Cystotheca mexicana

Scientific classification
- Kingdom: Fungi
- Division: Ascomycota
- Class: Leotiomycetes
- Order: Helotiales
- Family: Erysiphaceae
- Genus: Cystotheca
- Species: C. mexicana
- Binomial name: Cystotheca mexicana M. Bradshaw, Coombes & Cont.-Paredes, 2023

= Cystotheca mexicana =

- Genus: Cystotheca
- Species: mexicana
- Authority: M. Bradshaw, Coombes & Cont.-Paredes, 2023

Species of fungus

Cystotheca mexicana is a species of powdery mildew in the family Erysiphaceae. It is found in Mexico on plants in the genus Quercus.

== Description ==
Cystotheca mexicana forms white mycelium on the underside of leaves. Cystotheca mexicana, like most Erysiphaceae, is highly host-specific and only infects species in the genus Quercus. It has only been found on oak hybrids with at least one species endemic to Mexico, including Quercus glaucoides × Quercus microphylla and Q. liebmannii × Q. microphylla.
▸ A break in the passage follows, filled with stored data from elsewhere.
Definition json_of_py (v : pyval) : json :=
  match v with
  | PStr s => JString s
  | PInt z => JInt z
  | PFloat f => json_of_float f
  end.

(** [json.decoder]: strings, integers, reals and the three constants. *)
Definition py_of_json (j : json) : pyval :=
  match j with
  | JString s => PStr s
  | JInt z => PInt z
  | JReal f => PFloat f
  | JConst JNaN => PFloat nan
  | JConst JInfinity => PFloat infinity
  | JConst JNegInfinity => PFloat neg_infinity
  end.

(** The column names of [results_df], in the order of the dict literal. *)
Definition results_columns : list string :=
  ["transform"; "batch_size"; "epochs"; "lr";
   "final_test_loss"; "final_test_ham_acc"; "final_test_zero_one_acc"].

(** What a file of the working directory holds: a flat JSON object or the
    table written by [to_csv(index=False)]. *)
Inductive file : Type :=
  | JsonObject (members : gmap string json)
  | CsvTable (header : list string) (rows : list run_result).

(** [x.item()] as the lambda of the cell that saves the table calls it on
    a cell of the column: a tensor has the method, a float has not.  (The
    cells are handed over as Python objects, a float also where the whole
    column is one of floats.) *)
Definition item (x : metric_value) : result float :=
  match x with
  | TensorScalar f => Ok f
  | PyFloat _ => Raise (AttributeError "'float' object has no attribute 'item'")
  end.

(** A row with another object in its zero-one cell. *)
Definition set_zero_one (r : run_result) (x : metric_value) : run_result :=
  RunResult (transform r) (rr_batch_size r) (epochs r) (lr r)
            (final_test_loss r) (final_test_ham_acc r) x.

(** What the conversion of the column does to one row. *)
Definition item_row (r : run_result) : result run_result :=
  f ← item (final_test_zero_one_acc r);
  mret (set_zero_one r (PyFloat f)).

(** [results_df['final_test_zero_one_acc'].apply(lambda x: x.item())],
    assigned back to the column: the cells become floats.  The first cell
    that is a float already raises, the [float('nan')] of a failed trial
    for one; a frame built from no row has no such column. *)
Definition zero_one_items (results : list run_result) : result (list run_result) :=
  match results with
  | [] => Raise (KeyError "final_test_zero_one_acc")
  | _ => mapM item_row results
  end.

(** [results_df.to_csv(file_path, index=False)]. *)
Definition persist_results (nb : notebook) (results : list run_result)
    (fs : gmap string file) : gmap string file :=
  <[nb_results_csv nb := CsvTable results_columns results]> fs.

(** The cell that saves the table: the conversion of the column, then
    [to_csv].  It hands on the converted frame; when the conversion raises
    nothing is written. *)
Definition results_cell (nb : notebook) (results : list run_result)
    (fs : gmap string file) : result (list run_result) * gmap string file :=
  match zero_one_items results with
  | Ok results_df => (Ok results_df, persist_results nb results_df fs)
  | Raise e => (Raise e, fs)
  end.

(** [with open(filepath, 'w') as f: json.dump(config, f, indent=4)]. *)
Definition persist_config (filepath : string) (config : gmap string pyval)
    (fs : gmap string file) : gmap string file :=
  <[filepath := JsonObject (json_of_py <$> config)]> fs.

(** [with open(filepath, 'r') as f: json.load(f)]. *)
Definition load_config (filepath : string) (fs : gmap string file)
    : result (gmap string pyval) :=
  match fs !! filepath with
  | Some (JsonObject members) => Ok (py_of_json <$> members)
  | Some (CsvTable _ _) => Raise (Exception "JSONDecodeError" filepath)
  | None => Raise (FileNotFoundError filepath)
  end.

(** The two cells of a notebook around [best_params_<tag>.json]: both use
    the same file name literal. *)
Definition save_best_params (nb : notebook) (best_row : run_result)
    (fs : gmap string file) : gmap string file :=
  persist_config (nb_best_params_json nb) (best_params best_row) fs.

Definition load_best_params (nb : notebook) (fs : gmap string file)
    : result (gmap string pyval) :=
  load_config (nb_best_params_json nb) fs.

(** The dict literal [test_results = {...}] of the final evaluation cell. *)
Definition test_results (loss ham zo : float) : gmap string pyval :=
  {[ "Test Loss" := PFloat loss;
     "Test Hamming Accuracy" := PFloat ham;
     "Test Zero-One Accuracy" := PFloat zo ]}.

(** ** Rebuilding the training loader for the retrain *)

(** [v == s] for a string literal [s]. *)
Definition py_eq_str (v : pyval) (s : string) : bool :=
  match v with
  | PStr s' => bool_decide (s' = s)
  | _ => false
  end.

Section Retrain.
(** [float.__repr__], used when an f-string formats a float. *)
Variable float_repr : float → string.

(** [f"{v}"]. *)
Definition format_value (v : pyval) : string :=
  match v with
  | PStr s => s
  | PInt z => pretty z
  | PFloat f => float_repr f
  end.

(** The [if]/[elif]/[else] chain of the "load best hyperparameters" cell,
    with the name its [elif] compares against. *)
Definition choose_pipeline (baseline_name : string) (best_transform : pyval)
    : result augmentation :=
  if py_eq_str best_transform "triv_aug" then Ok TrivialAugment
  else if py_eq_str best_transform baseline_name then Ok Baseline
  else Raise (ValueError ("Unknown transform: " +:+ format_value best_transform)).

(** [DataLoader(train_data, batch_size=b, shuffle=True)] on a value read
    from the configuration: the constructor refuses a batch size that is
    not a positive integer (the message is shortened to its constant
    part).  The dataset is the training part of the split, which is never
    empty. *)
Definition new_loader (pipeline : augmentation) (b : pyval) : result data_loader :=
  match b with
  | PInt z =>
      if bool_decide (0 < z)%Z then Ok (DataLoader pipeline z true)
      else Raise (ValueError "batch_size should be a positive integer value")
  | _ => Raise (ValueError "batch_size should be a positive integer value")
  end.

(** The [train_dataloader] the retrain cell passes to [train].  A notebook
    with the "load best hyperparameters" cell rebuilds it from the
    configuration; a notebook without that cell still has the variable
    bound by the last iteration of the grid loop. *)
Definition retrain_loader (nb : notebook) (config : gmap string pyval)
    (loop_loader : option data_loader) : result data_loader :=
  match nb_retrain_baseline nb with
  | Some baseline_name =>
      best_transform ← getitem config "transform";
      pipeline ← choose_pipeline baseline_name best_transform;
      b ← getitem config "batch_size";
      new_loader pipeline b
  | None =>
      match loop_loader with
      | Some loader => Ok loader
      | None => Raise (Exception "NameError" "name 'train_dataloader' is not defined")
      end
  end.
End Retrain.

Section Notebook.
Context {World : Type}.
Variable train : World → point → World * result train_results.
Variable float_repr : float → string.

(** The cells of a notebook from the hyperparameter sweep to the loader the
    retrain cell trains on: sweep, convert and save the table, pick the
    best row, save it, read it back where the notebook has the cell for it,
    rebuild the loader.  A cell that raises stops the run. *)
Definition tune_and_rebuild (nb : notebook) (w : World) (fs : gmap string file)
    : result (run_result * data_loader) :=
  let '(_, results, loop_loader) := sweep_loop train (grid nb) w [] None in
  let '(saved, fs1) := results_cell nb results fs in
  results_df ← saved;
  best_row ← select_best results_df;
  let fs2 := save_best_params nb best_row fs1 in
  config ← match nb_retrain_baseline nb with
           | Some _ => load_best_params nb fs2
           | None => Ok (best_params best_row)
           end;
  loader ← retrain_loader float_repr nb config loop_loader;
  mret (best_row, loader).
End Notebook.

(** A training routine that reports the better Hamming accuracy on the
    trials run with one of the two pipelines. *)
Definition pipeline_train (favoured : augmentation) (w : unit) (p : point)
    : unit * result train_results :=
  let ham := if bool_decide ((pt_transform p).2 = favoured)
             then 0.9%float else 0.5%float in
  (w, Ok (TrainResults [0.4%float] [ham] [TensorScalar 0.1%float])).

(** ** Loading the annotations *)

(** A cell of the data frame returned by [pd.read_csv]: a float (NaN for a
    blank field) or the text of the field. *)
Inductive cell : Type :=
  | CNum (f : float)
  | CStr (s : string).

Definition isna (c : cell) : bool :=
  match c with
  | CNum f => is_nan f
  | CStr _ => false
  end.

Definition is_numeric (c : cell) : bool :=
  match c with
  | CNum f => negb (is_nan f)
  | CStr _ => false
  end.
Another species infecting Quercus in North America, Cystotheca lanestris, is found on a variety of oak species, and can be found in north-western Mexico. This species can cause witch's-broom galls. Microscopically, C. lanestris has fibrosin bodies and longer special aerial hyphae than C. mexicana.

== Taxonomy ==
The fungus was formally described in 2023 by Michael Bradshaw, Allen J. Coombes and Carlos Contreras-Paredes. The type specimen was collected in Mexico, the country from which the specific epithet also takes its name.